◆ **Assignment**
Only one stretch of the records below is wanted: the lines from the one holding "- rewrite Hd." through the one holding "Lemma spec_word_app tag". Return it exactly, both ends included.

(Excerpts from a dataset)
Lemma unpacks_app p1 c1 p2 c2 : unpacks p1 c1 -> unpacks p2 c2 -> unpacks (p1 ++ p2) (c1 ++ c2).
Proof.
  intros Hu H2. induction Hu as [|g o p c Hg _ IH]; [done|]. rewrite <- !app_assoc. by constructor.
Qed.
Lemma unpacks_snoc p c g o : unpacks p c -> group g o -> unpacks (p ++ g) (c ++ o).
Proof.
  intros Hu Hg. apply unpacks_app; [done|]. rewrite <- (app_nil_r g), <- (app_nil_r o).
  by repeat constructor.
Qed.

(** ** The header of a group: its tag, its word and the count of its run *)

Definition header (tag : byte) (size : nat) : Prop :=
  byte.unsigned tag <> 0 /\
  size = if (count_ones (byte.unsigned tag) + 1 =? 9)%nat then 10%nat else (count_ones (byte.unsigned tag) + 1)%nat.

Lemma count_ones_tag (tag : byte) :
  (byte.unsigned tag = 255 -> count_ones (byte.unsigned tag) = 8%nat) /\
  (byte.unsigned tag <> 255 -> (count_ones (byte.unsigned tag) < 8)%nat) /\
  (byte.unsigned tag <> 0 -> (0 < count_ones (byte.unsigned tag))%nat).
Proof. destruct tag; vm_compute; repeat split; intros; try congruence; lia. Qed.

Lemma header_size tag size : header tag size ->
  (2 <= size <= 10)%nat /\ (byte.unsigned tag = 255 -> size = 10%nat) /\
  (byte.unsigned tag <> 255 -> size = (count_ones (byte.unsigned tag) + 1)%nat).
Proof.
  intros [Hz ->]. destruct (count_ones_tag tag) as (H1 & H2 & H3). specialize (H3 Hz).
  destruct (Z.eq_dec (byte.unsigned tag) 255) as [E|E].
  - rewrite H1 by done. cbn. repeat split; try done; lia.
  - specialize (H2 E). destruct (Nat.eqb_spec (count_ones (byte.unsigned tag) + 1) 9); [lia|].
    repeat split; try done; lia.
Qed.

Lemma spec_word_bits tag k : forall i bs w q, spec_word tag k i bs = Some (w, q) ->
  length bs = (length (List.filter (tag_bit tag) (seq i k)) + length q)%nat.
Proof.
  induction k as [|k IH]; intros i bs w q; cbn [spec_word seq List.filter].
  - by intros [= <- <-].
  - destruct (tag_bit tag i).
    + destruct bs as [|b bs]; [done|]. destruct (spec_word tag k (S i) bs) as [[w' q']|] eqn:E; [|done].
      intros [= <- <-]. simpl. f_equal. by eapply IH.
    + destruct (spec_word tag k (S i) bs) as [[w' q']|] eqn:E; [|done].
      intros [= <- <-]. by eapply IH.
Qed.

(** What a stream that starts with a tag other than zero consists of. *)
Lemma unpacks_header tag size p c : header tag size -> unpacks (tag :: p) c ->
  (size <= length (tag :: p))%nat /\
  exists bs w c', take size (tag :: p) = tag :: bs /\ c = w ++ c' /\ length w = 8%nat /\
    (exists q, spec_word (byte.unsigned tag) 8 0 bs = Some (w, q) /\
     match q with
     | [] => unpacks (drop size (tag :: p)) c'
     | count :: _ => exists run c'', length run = (Z.to_nat (byte.unsigned count) * 8)%nat /\ q = [count] /\
        c' = run ++ c'' /\ exists rest, drop size (tag :: p) = run ++ rest /\ unpacks rest c''
     end).
Proof.
  intros Hh Hu. destruct (header_size _ _ Hh) as (Hs & H1 & H2).
  inversion Hu as [|g o p' c0 Hg Hu' E]. subst c. destruct Hg as [tag' bs w Hz Hff Hw|count|w count run Hw Hr].
  - simpl in E. injection E as -> <-. specialize (H2 Hff). pose proof (spec_word_bits _ _ _ _ _ _ Hw) as Hb.
    fold (count_ones (byte.unsigned tag)) in Hb. cbn [length] in Hb. rewrite Nat.add_0_r in Hb.
    assert (El : size = length (tag :: bs)) by (cbn [length]; lia).
    change (tag :: bs ++ p') with ((tag :: bs) ++ p'). rewrite El, take_app_length, drop_app_length, length_app.
    split; [lia|]. exists bs, w, c0. split_and!; [done|done|by eapply spec_word_length|]. by exists [].
  - simpl in E. injection E as <- E. by destruct Hh.
  - simpl in E. injection E as <- <-. rewrite H1 by done.
    assert (Hspec : forall q, spec_word (byte.unsigned Byte.xff) 8 0 (w ++ q) = Some (w, q)).
    { do 8 (destruct w as [|? w]; [done|]). by destruct w. }
    split; [rewrite length_app; cbn [length]; rewrite length_app; cbn [length]; lia|].
    exists (w ++ [count]), w, (run ++ c0). split_and!.
    + cbn [app take]. f_equal. rewrite <- app_assoc, (take_app_ge w) by lia. by rewrite Hw.
    + by rewrite app_assoc.
    + done.
    + exists [count]. split; [done|]. exists run, c0. split_and!; try done. exists p'. split; [|done].
      cbn [app drop]. rewrite <- app_assoc, (drop_app_ge w) by lia. by rewrite Hw.
Qed.

Lemma unpacks_zeroes tag count p c : byte.unsigned tag = 0 -> unpacks (tag :: count :: p) c ->
  exists c', c = repeat Byte.x00 ((Z.to_nat (byte.unsigned count) + 1) * 8) ++ c' /\ unpacks p c'.
Proof.
  intros Hz Hu. inversion Hu as [|g o p' c0 Hg Hu' E]. subst c. destruct Hg as [tag' bs w Hz'|count'|w count' run].
  - injection E as -> _. done.
  - injection E as _ -> ->. by exists c0.
  - injection E as <- _. done.
Qed.

(** ** Draining a word computes [spec_word] *)

Lemma drain_spec tag b (Htag : b !! 0%nat = Some tag) (Hlen : length b = 10%nat) k : forall room pos bitnum w q,
  (k <= room)%nat -> (bitnum + k = 8)%nat -> (pos <= 1 + bitnum)%nat ->
  spec_word (byte.unsigned tag) k bitnum (drop pos b) = Some (w, q) ->
  exists pos', drain b k room pos bitnum = Ok (w, pos', 8%nat) /\ q = drop pos' b /\ (pos' <= 9)%nat.
Proof.
  induction k as [|k IH]; intros room pos bitnum w q Hr Hk Hp; cbn [spec_word].
  { intros [= <- <-]. exists pos. cbn [drain]. split; [do 3 f_equal; lia|]. split; [done|lia]. }
  destruct room as [|room]; [lia|].
  destruct (lookup_lt_is_Some_2 b pos ltac:(lia)) as [x Hx].
  assert (Hd : drop pos b = x :: drop (S pos) b) by by rewrite <- (drop_S _ _ _ Hx).
  cbn [drain]. unfold byte_at at 1 2. rewrite Htag, Hx. cbn [unwrap bind outcome_monad].
  destruct (tag_bit (byte.unsigned tag) bitnum) eqn:Eb.
  - rewrite Hd. destruct (spec_word _ k (S bitnum) (drop (S pos) b)) as [[w' q']|] eqn:Es; [|done].
    intros [= <- <-]. destruct (IH room (pos + 1)%nat (S bitnum) w' q') as (pos' & E & Hq & Hp'); [lia..| |].
    { by rewrite Nat.add_1_r. }
    exists pos'. rewrite E, masked_byte. by split_and!.
  - destruct (spec_word _ k (S bitnum) (drop pos b)) as [[w' q']|] eqn:Es; [|done].
    intros [= <- <-]. destruct (IH room (pos + 0)%nat (S bitnum) w' q') as (pos' & E & Hq & Hp'); [lia..| |].
    { by rewrite Nat.add_0_r. }
    exists pos'. rewrite E, masked_byte. by split_and!.
Qed.

Lemma spec_word_app tag k : forall i bs w q z, spec_word tag k i bs = Some (w, q) ->
  spec_word tag k i (bs ++ z) = Some (w, q ++ z).
Proof.
  induction k as [|k IH]; intros i bs w q z; cbn [spec_word].
  - by intros [= <- <-].
  - destruct (tag_bit tag i).
    + destruct bs as [|b bs]; [done|]. destruct (spec_word tag k (S i) bs) as [[w' q']|] eqn:E; [|done].
      intros [= <- <-]. cbn [app]. by rewrite (IH _ _ _ _ z E).
    + destruct (spec_word tag k (S i) bs) as [[w' q']|] eqn:E; [|done].
      intros [= <- <-]. by rewrite (IH _ _ _ _ z E).
Qed.

(** ** Buffers *)

Lemma range_len_ok b lo hi : (lo <= hi)%nat -> (hi <= length b)%nat -> range_len b lo hi = Ok (hi - lo)%nat.
Proof. intros H1 H2. unfold range_len. by destruct (Nat.leb_spec lo hi), (Nat.leb_spec hi (length b)); try lia. Qed.

(** Storing at the end of the prefix in use extends it. *)
Lemma store_at_ok b lo bs : (lo + length bs <= length b)%nat ->
  exists b', store_at b lo bs = Ok b' /\ length b' = length b /\
    take (lo + length bs) b' = take lo b ++ bs.
Proof.
  intros Hl. unfold store_at. destruct (Nat.leb_spec (lo + length bs) (length b)); [|lia].
  assert (Ht : length (take lo b) = lo) by (rewrite length_take; lia).
  eexists. split; [done|]. split; [rewrite !length_app, length_drop, Ht; lia|].
  rewrite app_assoc. apply take_app_length'. rewrite length_app. lia.
Qed.

Lemma byte_at_bind {S B} b i x (k : byte -> ST S B) s : b !! i = Some x -> bind (lift (byte_at b i)) k s = k x s.
Proof. intros Hx. apply lift_bind_ok. unfold byte_at. by rewrite Hx. Qed.

(** ** The invariant of [PackedRead] *)

Section read.
Context {R : Type} `{AsyncReadSpec R}.
Hypothesis bytewise : granule (R:=R) = 1%nat.

(** The state [p] has the bytes [c] still to deliver: what is in [buf] and
    what the inner reader has left stand for them. *)
Definition packed_view (p : PackedRead R) (cin c : list byte) : Prop :=
  length (buf p) = 10%nat /\
  match stage p with
  | Start => (buf_pos p < 2)%nat /\ unpacks (take (buf_pos p) (buf p) ++ cin) c
  | WritingZeroes => (0 < num_run_bytes_remaining p)%nat /\
      exists c', c = repeat Byte.x00 (num_run_bytes_remaining p) ++ c' /\ unpacks cin c'
  | BufferingWord => (1 < buf_pos p < buf_size p)%nat /\
      (exists tag, buf p !! 0%nat = Some tag /\ header tag (buf_size p)) /\ unpacks (take (buf_pos p) (buf p) ++ cin) c
  | DrainingBuffer => buf_pos p = 1%nat /\
      (exists tag, buf p !! 0%nat = Some tag /\ header tag (buf_size p)) /\ unpacks (take (buf_size p) (buf p) ++ cin) c
  | WritingPassthrough => buf_pos p = 0%nat /\ exists run rest c',
      cin = run ++ rest /\ c = run ++ c' /\ length run = num_run_bytes_remaining p /\ unpacks rest c'
  end.
Definition packed_sends (p : PackedRead R) (c : list byte) : Prop :=
  exists cin, sends (inner p) cin /\ packed_view p cin c.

◆ **Exercise result**
  - rewrite Hd. destruct (spec_word _ k (S bitnum) (drop (S pos) b)) as [[w' q']|] eqn:Es; [|done].
    intros [= <- <-]. destruct (IH room (pos + 1)%nat (S bitnum) w' q') as (pos' & E & Hq & Hp'); [lia..| |].
    { by rewrite Nat.add_1_r. }
    exists pos'. rewrite E, masked_byte. by split_and!.
  - destruct (spec_word _ k (S bitnum) (drop pos b)) as [[w' q']|] eqn:Es; [|done].
    intros [= <- <-]. destruct (IH room (pos + 0)%nat (S bitnum) w' q') as (pos' & E & Hq & Hp'); [lia..| |].
    { by rewrite Nat.add_0_r. }
    exists pos'. rewrite E, masked_byte. by split_and!.
Qed.

Lemma spec_word_app tag k : forall i bs w q z, spec_word tag k i bs = Some (w, q) ->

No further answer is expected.